Not sure about you, but I have probably spent at least half of the time from my 15+ years in Project Management, in some sort of meetings… Yeah, I know, it is a lot, but you know how it goes in the corporate world, it is just meetings, meetings, meetings, all the time. Being a PMP-certified Project Manager, I am also very particular with the documentation generated with each meeting. If you attended and survived a 1-2 hour meeting and there were no documents/artifacts produced, it was most likely a waste of time for you and whoever organized the meeting.
What are the usual Project Meeting documents?
Here are the usual artifacts that help make up a successful meeting:
- Agenda – The idea of this document is to outline the high-level subject for a discussion. If the meeting is held without the Agenda, consider that you just wasted the time
- Meeting Minutes – the idea of this document is to capture all that has been discussed at the meeting, so that information can be referenced down the road. This document itself incorporates several different aspects like:
- Meeting summary – a diary-like summary of the discussion
- Tasks, Action Items, Decisions – a list of, you guessed it, tasks, action items, decisions. The idea is that this section serves as an input for the next meeting and allows for easy tracking of tasks and action items
- Status Reports – this is optional, but this is another type of document that might be an input to a meeting
- Other Supporting documents – these could be any documents to be reviewed at the meeting (reports/presentations, etc.)
So hopefully you got the idea. But how do we organize all this information now in SharePoint? There are 4 ways I have used in the past and recommend to my clients, which one you choose depends on personal preference and comfort with technology.
How to organize project documents in SharePoint?
- Option 1: Document Library with Folders
- Option 2: Document Library with Metadata
- Option 3: Document Library with Document Sets
- Option 4: OneNote
The first decision you need to make is where your project meeting documents will reside. It really comes down to the type of the meeting you had. If it is a department site meeting, then you could have a separate site dedicated to meeting stuff. Or, if this was a project meeting, then the web parts discussed below would reside on a dedicated project site. Whatever the type of site it is, it can utilize any of the options listed below.
Option 1: Document Library with folders
The first option is the simplest one – essentially you would use folders, just like on file share. The meeting date would be part of the folder name and if you want the folders to be organized chronologically, just follow the naming convention: YYYYMMDD
Option 2: Document Library with metadata
A more elegant solution would be to utilize a document library with metadata. Users would be required to tag documents against two columns: Document Type and Meeting Date. This arrangement will allow to easily group, sort and filter the information by Meeting Date and Document Type. Document Type field could contain choices specific to the meetings (Agenda, Meeting Minutes, Status Report, Working Document, Budget, etc.)
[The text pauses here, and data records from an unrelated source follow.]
(** X8: the notification route calls the callback at most once, only with
    the body itself and only after a successful verification; its only
    responses are 400 "Invalid signature" and 200 "OK" (otherwise it
    throws). *)
Theorem notify_handler_invariant (bufpay : BufPay)
    (onPaymentSuccess : option (jsval -> js_result jsval)) (body : jsval) :
  (snd (notify_handler bufpay onPaymentSuccess body) = [] \/
   (snd (notify_handler bufpay onPaymentSuccess body) = [body] /\
    verifyNotification bufpay body = Return true)) /\
  (fst (notify_handler bufpay onPaymentSuccess body) = Respond 400 "Invalid signature" \/
   fst (notify_handler bufpay onPaymentSuccess body) = Respond 200 "OK" \/
   exists e, fst (notify_handler bufpay onPaymentSuccess body) = HandlerThrow e).
Proof.
  unfold notify_handler.
  destruct (verifyNotification bufpay body) as [[|]|e] eqn:Hv.
  - destruct onPaymentSuccess as [f|]; [destruct (f body) |]; cbn;
      split; auto; right; right; eauto.
  - cbn. auto.
  - cbn. split; [auto | right; right; eauto].
Qed.

(** X9: a body other than [null] and [undefined] with one of the six
    fields missing or falsy (an array, a non-null primitive, or an object
    with a missing or empty field) is answered 400 "Invalid signature"
    without calling the callback. *)
Theorem notify_handler_rejects_incomplete (bufpay : BufPay)
    (onPaymentSuccess : option (jsval -> js_result jsval)) (body : jsval) (k : string) :
  body <> JUndefined -> body <> JNull ->
  In k notification_fields -> truthy (get_prop body k) = false ->
  notify_handler bufpay onPaymentSuccess body = (Respond 400 "Invalid signature", []).
Proof.
  intros H1 H2 Hk Hf. unfold notify_handler.
  now rewrite (verify_falsy_field bufpay body k H1 H2 Hk Hf).
Qed.

Lemma notify_handler_rejects_incomplete_witness :
  notify_handler demo_client (Some (fun _ => Return JUndefined)) (JArr [demo_body])
  = (Respond 400 "Invalid signature", []).
Proof.
  apply (notify_handler_rejects_incomplete _ _ _ "sign");
    first [discriminate | reflexivity | (right; right; right; right; right; left; reflexivity)].
Defined.

(** X10: omitting returnUrl (or feedbackUrl) has the same effect on
    [createPayment] as passing "" for it: same result and same requests. *)
Theorem createPayment_omitted_is_empty (axios : http_request -> net_outcome) (self : BufPay)
    (ps : list (string * jsval)) (log : list http_request) :
  (prop_lookup "returnUrl" ps = JUndefined ->
   createPayment axios self (JObj (("returnUrl", JStr "") :: ps)) log
   = createPayment axios self (JObj ps) log) /\
  (prop_lookup "feedbackUrl" ps = JUndefined ->
   createPayment axios self (JObj (("feedbackUrl", JStr "") :: ps)) log
   = createPayment axios self (JObj ps) log).
Proof.
  split; intro H;
    rewrite !createPayment_unfold by discriminate; cbv zeta;
    cbn [get_prop prop_lookup String.eqb Ascii.eqb Bool.eqb andb];
    rewrite H; reflexivity.
Qed.
(** C10.  [ListRooms] with a nil request is [ListRooms] with an empty
    [ListRoomsRequest], for every client and context; the data that goes
    to the dispatcher is then a pointer that is not nil, and its encoding
    is the empty object. *)
Theorem ListRooms_nil_request c ctx :
  ListRooms c ctx VNil = ListRooms c ctx (VPtr (zero ListRoomsRequest))
  /\ ListRooms c ctx VNil =
     call c ctx "GET" "rooms"
       (Some (TPtr ListRoomsRequest, VPtr (zero ListRoomsRequest))) ListRoomsResponse
  /\ json_Marshal (Some (TPtr ListRoomsRequest, VPtr (zero ListRoomsRequest)))
     = inl (json_print (JObj [])).
Proof. repeat split. Qed.

End DispatcherFacts.

(** ** Records on the wire: encoding, then decoding *)

Section RoundTrip.
Context `{GoLibrary}.

Lemma distinct_NoDup (l : list string) : distinct l = true -> NoDup l.
Proof.
  induction l as [|x r IH]; simpl; intros Hd; constructor.
  - apply andb_prop in Hd as [Hx _]. intros Hin.
    apply negb_true_iff in Hx.
    assert (existsb (String.eqb x) r = true) as Hex; [|congruence].
    apply existsb_exists. exists x. split; [exact Hin|apply String.eqb_refl].
  - apply IH. now apply andb_prop in Hd as [_ Hr].
Qed.

Lemma keys_fapp (pre fs : fields) : keys (fapp pre fs) = (keys pre ++ keys fs)%list.
Proof. induction pre; simpl; congruence. Qed.

Lemma fapp_snoc (pre : fields) name t key omit (rest : fields) :
  fapp (fapp pre (FCons name t key omit FNil)) rest = fapp pre (FCons name t key omit rest).
Proof. induction pre; simpl; congruence. Qed.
Option 3: Document Library with document set
Another cool way to organize project meeting artifacts is via Document Sets. Document Set is a special type of content type, which combines the beauty of folders and metadata. I have written a detailed post on document sets just recently. Essentially, each document set (folder) will represent a meeting and have corresponding metadata associated with it (project meeting information like date, attendees, location, etc.). Inside of each folder (document set) – you will store meeting documents. This option might take little bit more time for you to set up than the other two but allows for a very structured and elegant way to organize project meeting information.
Option 4: OneNote
Another way to organize project meeting information is by using OneNote. The idea behind this is that instead of creating a pile of individual documents for every meeting, like agenda, meeting minutes, status reports, all of the information is stored within a single OneNote notebook.
OneNote notebook has amazing integration capabilities with SharePoint and is present by default on most SharePoint sites and Office 365 Groups. You can use sections and pages to separate different meetings (i.e. 1 page per meeting), as shown in the screenshot below. The whole page will contain all the information related to the meeting, including agenda, notes, tasks and action items.
This option allows to cut down on a number of files, by having all of the project information in a single document. Moreover, unlike the previous three options – there is nothing to setup – no libraries, folders or metadata. Of course, this option is not for everyone. It assumes that you and your users are comfortable with OneNote or at least are open to using the new tools.
How to organize Tasks and track Issues?
Of course, the outcome of the meeting is not just more documentation. It is also some tasks, and action items. How do you track those?
I recommend two SharePoint lists:
- Tasks – to capture all the tasks
- Issue Tracking – to capture non-task issues (action items, decisions, etc.)
I have written a comprehensive comparison of the two web parts in this blog post. You can customize both lists with custom metadata. The beauty about those lists is that you can enable email notification when you assign a task or an issue to a user and also sync to Outlook (tasks only).
If you opt for OneNote option above, you can also use OneNote notebook to track tasks as well, truly making it a single source, though you will loose some of the sorting & filtering capabilities available with the web parts above.